Showing posts with label continental philosophy. Show all posts
Showing posts with label continental philosophy. Show all posts

Friday, April 11, 2008

History of philosophy

Occasionally, I find myself party to conversations about analytic and continental philosophy. It seems to me that Socrates, Plato, Aristotle, Sextus, Augustine, Boethius, Anselm, ibn-Rushd, al-Ghazali, Maimonedes, Aquinas, Scotus, Ockham, Descartes, Spinoza, Leibniz, Locke, Hume, Kant and Frege all practiced analytic philosophy for a significant part of their philosophical lives—some of these, indeed, for just about all of their philosophical lives. When I read these people, I find them kindred souls, clearly engaged in the same rational pursuits, using pretty much the same tools, as I am. To denigrate analytic philosophy would, thus, be to cut oneself off from much of our philosophical tradition, and to lack the tools of analytic philosophy is to severely limit one's ability to engage this tradition. Fortunately, I have found it rare these days for continental philosophers to denigrate analytic philosophy.

I presume continental philosophers can likewise trace their lineage through the history of Western philosophy, though some of the names will be different. Significantly, I expect that just every major figure in the middle ages will have to be left out, and perhaps also Aristotle (but Plato and Socrates would stay), but one can in exchange add a number of more recent luminaries like Pascal, Hegel and Kierkegaard. By and large, continental philosophy strikes me as a more recent development. (Nothing wrong with that!)

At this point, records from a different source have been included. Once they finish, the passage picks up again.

(* ===== verification/DiskTreeFacts.v ===== *)
(** * Facts about directories with what is in them

    What is under a directory, what moving one does to the files, what a
    listing shows, and which files the calls of DiskTree can change. *)

From S2P Require Import Prelude GoBase Schema Sql Strconv Escape Password HttpCore Paths Disk Attachments Effects AttachmentFiles Backup.
From Stdlib Require Import Strings.Ascii.

#[local] Open Scope string_scope.

Lemma string_app_inj_r (a b c : string) : a ++ b = a ++ c -> b = c.
Proof. induction a as [|x a IH]; [done|]. rewrite !string_cons_app. injection 1. exact IH. Qed.

Lemma under_spec dir p : under dir p = true <-> exists rest, p = dir ++ "/" ++ rest.
Proof.
  unfold under. split.
  - intros (rest & ->)%HasPrefix_app. exists rest. by rewrite string_app_assoc.
  - intros (rest & ->). unfold HasPrefix. by rewrite <- string_app_assoc, strip_prefix_app.
Qed.

Lemma under_in dir rest : under dir (dir ++ "/" ++ rest) = true.
Proof. apply under_spec. eauto. Qed.

Lemma under_trans a b c : under a b = true -> under b c = true -> under a c = true.
Proof. rewrite !under_spec. intros [r ->] [s ->]. exists (r ++ "/" ++ s). by rewrite !string_app_assoc. Qed.

(** The directory or something in it. *)
Definition at_or_under (dir p : string) : Prop := p = dir \/ under dir p = true.

Lemma keep_outside_spec dir p : keep_outside dir p = true <-> ~ at_or_under dir p.
Proof.
  unfold keep_outside, at_or_under. rewrite andb_true_iff, !negb_true_iff. split.
  - intros [H1 H2] [->|Hu]; [by rewrite string_eqb_refl in H1|congruence].
  - intros Hn. split; [apply string_eqb_false; intros ->; apply Hn; by left|]. apply not_true_is_false. intros Hu. apply Hn. by right.
Qed.

#[export] Instance at_or_under_dec dir p : Decision (at_or_under dir p).
Proof. unfold at_or_under. apply _. Defined.

Lemma at_or_under_trans a b c : at_or_under a b -> at_or_under b c -> at_or_under a c.
Proof. intros [->|Hab]; [done|]. intros [->|Hbc]; right; [done|by eapply under_trans]. Qed.

Lemma empty_dir_spec dir d : empty_dir dir d = true <-> (forall p, under dir p = true -> files d !! p = None /\ p ∉ dirs d).
Proof.
  unfold empty_dir. rewrite andb_true_iff, !forallb_forall. split.
  - intros [Hf Hd] p Hu. split.
    + destruct (files d !! p) as [x|] eqn:E; [|done]. assert (Hin : In p (map_to_list (files d)).*1).
      { apply list_elem_of_In, list_elem_of_fmap. exists (p, x). split; [done|]. by apply elem_of_map_to_list. }
      specialize (Hf p Hin). by rewrite Hu in Hf.
    + intros Hp. assert (Hin : In p (elements (dirs d))) by (by apply list_elem_of_In, elem_of_elements).
      specialize (Hd p Hin). by rewrite Hu in Hd.
  - intros Hall. split; intros p Hp; apply negb_true_iff, not_true_is_false; intros Hu; destruct (Hall p Hu) as [Hf Hd].
    + apply list_elem_of_In, list_elem_of_fmap in Hp as ([q x] & -> & Hq). apply elem_of_map_to_list in Hq. cbn in *. congruence.
    + apply Hd. by apply elem_of_elements, list_elem_of_In.
Qed.

Lemma is_dir_false dir d : is_dir dir d = false -> dir ∉ dirs d /\ forall p, under dir p = true -> files d !! p = None /\ p ∉ dirs d.
Proof.
  unfold is_dir. rewrite !orb_false_iff, negb_false_iff. intros [[[H1%bool_decide_eq_false H2] _] _]. split; [done|]. by apply empty_dir_spec.
Qed.

(** ** Moving a directory *)

Lemma moved_spec old new p q : moved old new p = Some q <-> exists rest, p = old ++ "/" ++ rest /\ q = new ++ "/" ++ rest.
Proof.
  unfold moved, mbind, option_bind. split.
  - destruct (strip_prefix (old ++ "/") p) as [rest|] eqn:E; [|done]. intros [= <-]. exists rest. split; [|done].
    assert (Hp : HasPrefix p (old ++ "/") = true) by (unfold HasPrefix; by rewrite E).
    apply HasPrefix_app in Hp as [rest' ->]. rewrite strip_prefix_app in E. injection E as ->. by rewrite string_app_assoc.
  - intros (rest & -> & ->). rewrite <- string_app_assoc, strip_prefix_app. done.
Qed.

Lemma moved_lookup (f : gmap string File) old new p x :
  (list_to_map (omap (fun kv => q ← moved old new kv.1; Some (q, kv.2)) (map_to_list f)) : gmap string File) !! p = Some x <->
  exists rest, p = new ++ "/" ++ rest /\ f !! (old ++ "/" ++ rest) = Some x.
Proof.
  rewrite <- elem_of_list_to_map.
  - rewrite list_elem_of_omap. split.
    + intros ([k y] & Hk & Hm). apply elem_of_map_to_list in Hk. cbn in Hm. destruct (moved old new k) as [q|] eqn:E; [|done].
      cbn in Hm. injection Hm as -> ->. apply moved_spec in E as (rest & -> & ->). eauto.
    + intros (rest & -> & Hf). exists (old ++ "/" ++ rest, x). split; [by apply elem_of_map_to_list|]. cbn.
      assert (moved old new (old ++ "/" ++ rest) = Some (new ++ "/" ++ rest)) as -> by (apply moved_spec; eauto). done.
  - pose proof (NoDup_fst_map_to_list f) as Hnd. induction (map_to_list f) as [|[k y] l IH]; [constructor|].
    cbn in Hnd. apply NoDup_cons in Hnd as [Hk Hnd]. cbn. destruct (moved old new k) as [q|] eqn:E; cbn; [|by apply IH].
    constructor; [|by apply IH]. intros ([q' y'] & -> & Hin)%list_elem_of_fmap. cbn in E.
    apply list_elem_of_omap in Hin as ([k' z] & Hin & Hm). cbn in Hm. destruct (moved old new k') as [q''|] eqn:E'; [|done].
    cbn in Hm. injection Hm as -> ->. apply moved_spec in E as (r & -> & ->), E' as (r' & -> & E').
    apply string_app_inj_r, string_app_inj_r in E' as <-. apply Hk, list_elem_of_fmap. by exists (old ++ "/" ++ r, y').
Qed.

Lemma move_dir_lookup old new d p x :
  files (move_dir old new d) !! p = Some x <->
  (~ at_or_under old p /\ files d !! p = Some x) \/
  ((at_or_under old p \/ files d !! p = None) /\ exists rest, p = new ++ "/" ++ rest /\ files d !! (old ++ "/" ++ rest) = Some x).
Proof.
  unfold move_dir. cbn [files]. rewrite lookup_union_Some_raw, map_lookup_filter_Some, map_lookup_filter_None. cbn [fst].
  rewrite moved_lookup, keep_outside_spec. split.
  - intros [[Hf Ho]|[Hn Hm]]; [by left|]. right. split; [|done]. destruct Hn as [Hn|Hn]; [by right|].
    destruct (files d !! p) as [y|] eqn:E; [|by right]. left. destruct (decide (at_or_under old p)) as [|Ho]; [done|].
    exfalso. eapply Hn; [done|]. by apply keep_outside_spec.
  - intros [[Ho Hf]|[Hn Hm]]; [by left|]. right. split; [|done]. destruct Hn as [Hn|Hn]; [|by left].
    right. intros y _ Hk. by apply keep_outside_spec in Hk.
Qed.

(** ** Listings *)

Lemma name_in_spec dir p n : name_in dir p = Some n <-> plain n = true /\ p = dir ++ "/" ++ n.
Proof.
  unfold name_in. split.
  - destruct (strip_prefix (dir ++ "/") p) as [rest|] eqn:E; [|done]. destruct (plain rest) eqn:Hp; [|done]. intros [= ->].
    assert (Hpre : HasPrefix p (dir ++ "/") = true) by (unfold HasPrefix; by rewrite E).
    apply HasPrefix_app in Hpre as [r ->]. rewrite strip_prefix_app in E. injection E as ->. by rewrite string_app_assoc.
  - intros [Hp ->]. by rewrite <- string_app_assoc, strip_prefix_app, Hp.
Qed.

Lemma Join_Split s sep : Escape.Join (Split s sep) (String sep "") = s.
Proof.
  induction s as [|c s IH]; [done|]. cbn [Split]. pose proof (Split_not_nil s sep) as Hn.
  destruct (Ascii.eqb c sep) eqn:E; destruct (Split s sep) as [|p ps]; try done.
  - apply Ascii.eqb_eq in E as ->. change (Escape.Join ("" :: p :: ps) (String sep "")) with (String sep (Escape.Join (p :: ps) (String sep ""))). by rewrite IH.
  - destruct ps as [|q ps]; [cbn in *; by rewrite IH|].
    change (Escape.Join (String c p :: q :: ps) (String sep "")) with (String c (Escape.Join (p :: q :: ps) (String sep ""))). by rewrite IH.
Qed.

(** The first of several segments. *)
Lemma subdir_in_spec dir p n : subdir_in dir p = Some n <-> plain n = true /\ exists rest, p = dir ++ "/" ++ n ++ "/" ++ rest.
Proof.
  unfold subdir_in. split.
  - destruct (strip_prefix (dir ++ "/") p) as [rest|] eqn:E; [|done].
    assert (Hpre : HasPrefix p (dir ++ "/") = true) by (unfold HasPrefix; by rewrite E).
    apply HasPrefix_app in Hpre as [r ->]. rewrite strip_prefix_app in E. injection E as ->.
    destruct (Split rest "/") as [|a [|b l]] eqn:Es; try done. destruct (plain a) eqn:Hp; [|done]. intros [= ->].
    split; [done|]. exists (Escape.Join (b :: l) "/"). rewrite string_app_assoc. do 2 f_equal.
    pose proof (Join_Split rest "/"%char) as Hj. rewrite Es in Hj. by rewrite <- Hj.
  - intros (Hp & rest & ->). rewrite <- string_app_assoc, strip_prefix_app.
    change (n ++ "/" ++ rest) with (n ++ String "/" rest). rewrite Split_first by apply plain_facts, Hp.
    destruct (Split rest "/") as [|b l] eqn:E; [by apply Split_not_nil in E|]. by rewrite Hp.
Qed.

Definition something_in (dir : string) (d : Disk) : Prop :=
  exists rest, is_Some (files d !! (dir ++ "/" ++ rest)) \/ (dir ++ "/" ++ rest) ∈ dirs d.

Lemma elem_subdirs dir d n : n ∈ subdirs dir d <-> plain n = true /\ ((dir ++ "/" ++ n) ∈ dirs d \/ something_in (dir ++ "/" ++ n) d).
Proof.
  unfold subdirs, something_in. rewrite !elem_of_union, !elem_of_list_to_set, !list_elem_of_omap.
  setoid_rewrite elem_of_elements. setoid_rewrite name_in_spec. setoid_rewrite subdir_in_spec. split.
  - intros [[(p & Hp & Hn & rest & ->)|(p & Hp & Hn & ->)]|(p & Hp & Hn & rest & ->)]; (split; [done|]).
    + right. exists rest. left. apply list_elem_of_fmap in Hp as ([k x] & Hkx & Hk). apply elem_of_map_to_list in Hk. cbn in Hkx. subst k.
      rewrite !string_app_assoc. by exists x.
    + by left.
    + right. exists rest. right. by rewrite !string_app_assoc.
  - intros (Hn & [Hd|(rest & [[x Hx]|Hd])]).
    + left. right. eauto.
    + left. left. exists (dir ++ "/" ++ n ++ "/" ++ rest). split; [|by eauto]. rewrite !string_app_assoc in Hx.
      apply list_elem_of_fmap. exists (dir ++ "/" ++ n ++ "/" ++ rest, x). split; [done|]. by apply elem_of_map_to_list.
    + right. exists (dir ++ "/" ++ n ++ "/" ++ rest). rewrite !string_app_assoc in Hd. by eauto.
Qed.

Lemma elem_entries dir d e : e ∈ entries dir d <->
  plain (entry_Name e) = true /\
  if entry_IsDir e then (dir ++ "/" ++ entry_Name e) ∈ dirs d \/ something_in (dir ++ "/" ++ entry_Name e) d
  else is_Some (files d !! (dir ++ "/" ++ entry_Name e)).
Proof.
  unfold entries. rewrite elem_of_order_by, elem_of_app, !list_elem_of_fmap. split.
  - intros [(n & -> & Hn)|(n & -> & Hn)]; cbn [entry_Name entry_IsDir].
    + apply list_elem_of_omap in Hn as (p & Hp & Hn). apply name_in_spec in Hn as [Hn ->]. split; [done|].
      apply list_elem_of_fmap in Hp as ([k x] & Hkx & Hk). apply elem_of_map_to_list in Hk. cbn in Hkx. subst k. by exists x.
    + apply elem_of_elements, elem_subdirs in Hn. exact Hn.
  - destruct e as [n []]; cbn [entry_Name entry_IsDir]; intros [Hn He].
    + right. exists n. split; [done|]. apply elem_of_elements, elem_subdirs. by split.
    + left. exists n. split; [done|]. destruct He as [x Hx]. apply list_elem_of_omap. exists (dir ++ "/" ++ n).
      split; [|by apply name_in_spec]. apply list_elem_of_fmap. exists (dir ++ "/" ++ n, x). split; [done|]. by apply elem_of_map_to_list.
Qed.

(** A way down that is made of names. *)
Definition real (rest : string) : Prop := Forall (fun n => plain n = true) (Split rest "/").

Lemma entries_nil dir d rest : entries dir d = [] -> real rest -> files d !! (dir ++ "/" ++ rest) = None.
Proof.
  intros He Hr. destruct (files d !! (dir ++ "/" ++ rest)) as [x|] eqn:E; [|done]. exfalso.
  pose proof (Join_Split rest "/"%char) as Hj. unfold real in Hr. destruct (Split rest "/") as [|n [|m l]] eqn:Es; [by apply Split_not_nil in Es|..];
    apply Forall_cons in Hr as [Hn Hl]; cbn in Hj.
  - subst rest. apply (not_elem_of_nil (mkEntry n false)). rewrite <- He. apply elem_entries. cbn. by eauto.
  - apply (not_elem_of_nil (mkEntry n true)). rewrite <- He. apply elem_entries. cbn [entry_Name entry_IsDir]. split; [done|]. right.
    eexists. left. exists x. rewrite !string_app_assoc. rewrite <- E, <- Hj. reflexivity.
Qed.

(** ** Which files a call can change *)

Section frames.
Context `{IO} (region : string -> Prop).

Lemma frame_MkdirTemp dir prefix :
  does (frame region) (fun path => exists n, path = path_Join [dir; prefix ++ FormatUint (n mod 2 ^ 32)]) (MkdirTemp dir prefix).
Proof.
  apply frame_looking; intros n d; cbv zeta; repeat case_match; try done. intros path [= <-]. eauto.
Qed.

Lemma frame_CreateTemp dir prefix suffix :
  (forall n, region (path_Join [dir; prefix ++ FormatUint (n mod 2 ^ 32) ++ suffix])) ->
  does (frame region) (fun path => exists n, path = path_Join [dir; prefix ++ FormatUint (n mod 2 ^ 32) ++ suffix]) (CreateTemp dir prefix suffix).
Proof.
  intros Hr. apply frame_call; [| |done].
  - intros n d q Hq. cbv zeta. repeat case_match; try done. cbn [snd set_files files]. rewrite lookup_insert_ne; [done|].
    intros <-. by apply Hq.
  - intros n d a. cbv zeta. repeat case_match; try done. intros [= <-]. eauto.
Qed.

Lemma frame_CreateNew path : region path -> does (frame region) (fun _ => True) (CreateNew path).
Proof.
  intros Hp. apply frame_call; [|done|done]. intros n d q Hq. repeat case_match; try done.
  cbn [snd set_files files]. rewrite lookup_insert_ne; [done|]. by intros <-.
Qed.

Lemma frame_OpenOrCreate path : region path -> does (frame region) (fun _ => True) (OpenOrCreate path).
Proof.
  intros Hp. apply frame_call; [|done|done]. intros n d q Hq. repeat case_match; try done.
  cbn [snd set_files files]. rewrite lookup_insert_ne; [done|]. by intros <-.
Qed.

Lemma frame_RemoveAll path : (forall p, at_or_under path p -> region p) -> does (frame region) (fun _ => True) (RemoveAll path).
Proof.
  intros Hp. apply frame_call; [|done|done]. intros n d q Hq. cbn [snd files].
  assert (Hk : keep_outside path q = true) by (apply keep_outside_spec; auto).
  destruct (files d !! q) as [x|] eqn:E; [by apply map_lookup_filter_Some|].
  apply map_lookup_filter_None. by left.
Qed.

Lemma frame_ReadDir dir : does (frame region) (fun _ => True) (ReadDir dir).
Proof. apply frame_looks. intros n d. by case_match. Qed.

Lemma frame_finally {A} (Q : A -> Prop) cleanup p :
  does (frame region) Q p -> does (frame region) (fun _ => True) cleanup -> does (frame region) Q (finally cleanup p).
Proof.
  intros Hp Hc. eapply does_bind; [apply _|apply does_try, Hp|]. intros r Hr.
  eapply does_bind; [apply _|apply does_try, Hc|]. intros _ _. apply does_lift; [apply _|]. intros a ->. exact Hr.
Qed.
End frames.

I worry a bit about unconsciousness of ignorance. I am basically entirely ignorant of continental philosophy. Yet it does not seem to me that this ignorance significantly hampers my understanding of any pre-20th century philosophers I've read with the possible exception of Husserl. I presume that likewise continental philosophers who do not know any analytic philosophy do not think they are missing out on much understanding of major historical figures. So, I guess, I should conclude that probably I am missing out on major insights through my ignorance. On the other hand, maybe we're all lucky, and the insights about, say, Plato and Ockham that I'm missing by ignorance of continental philosophy are not insights I am that interested in, and the insights about them that the continental philosopher ignorant of analytic philosophy is missing out on are ones that she is not that interested in. But this doesn't seem right—philosophy is, surely, properly a holistic enterprise.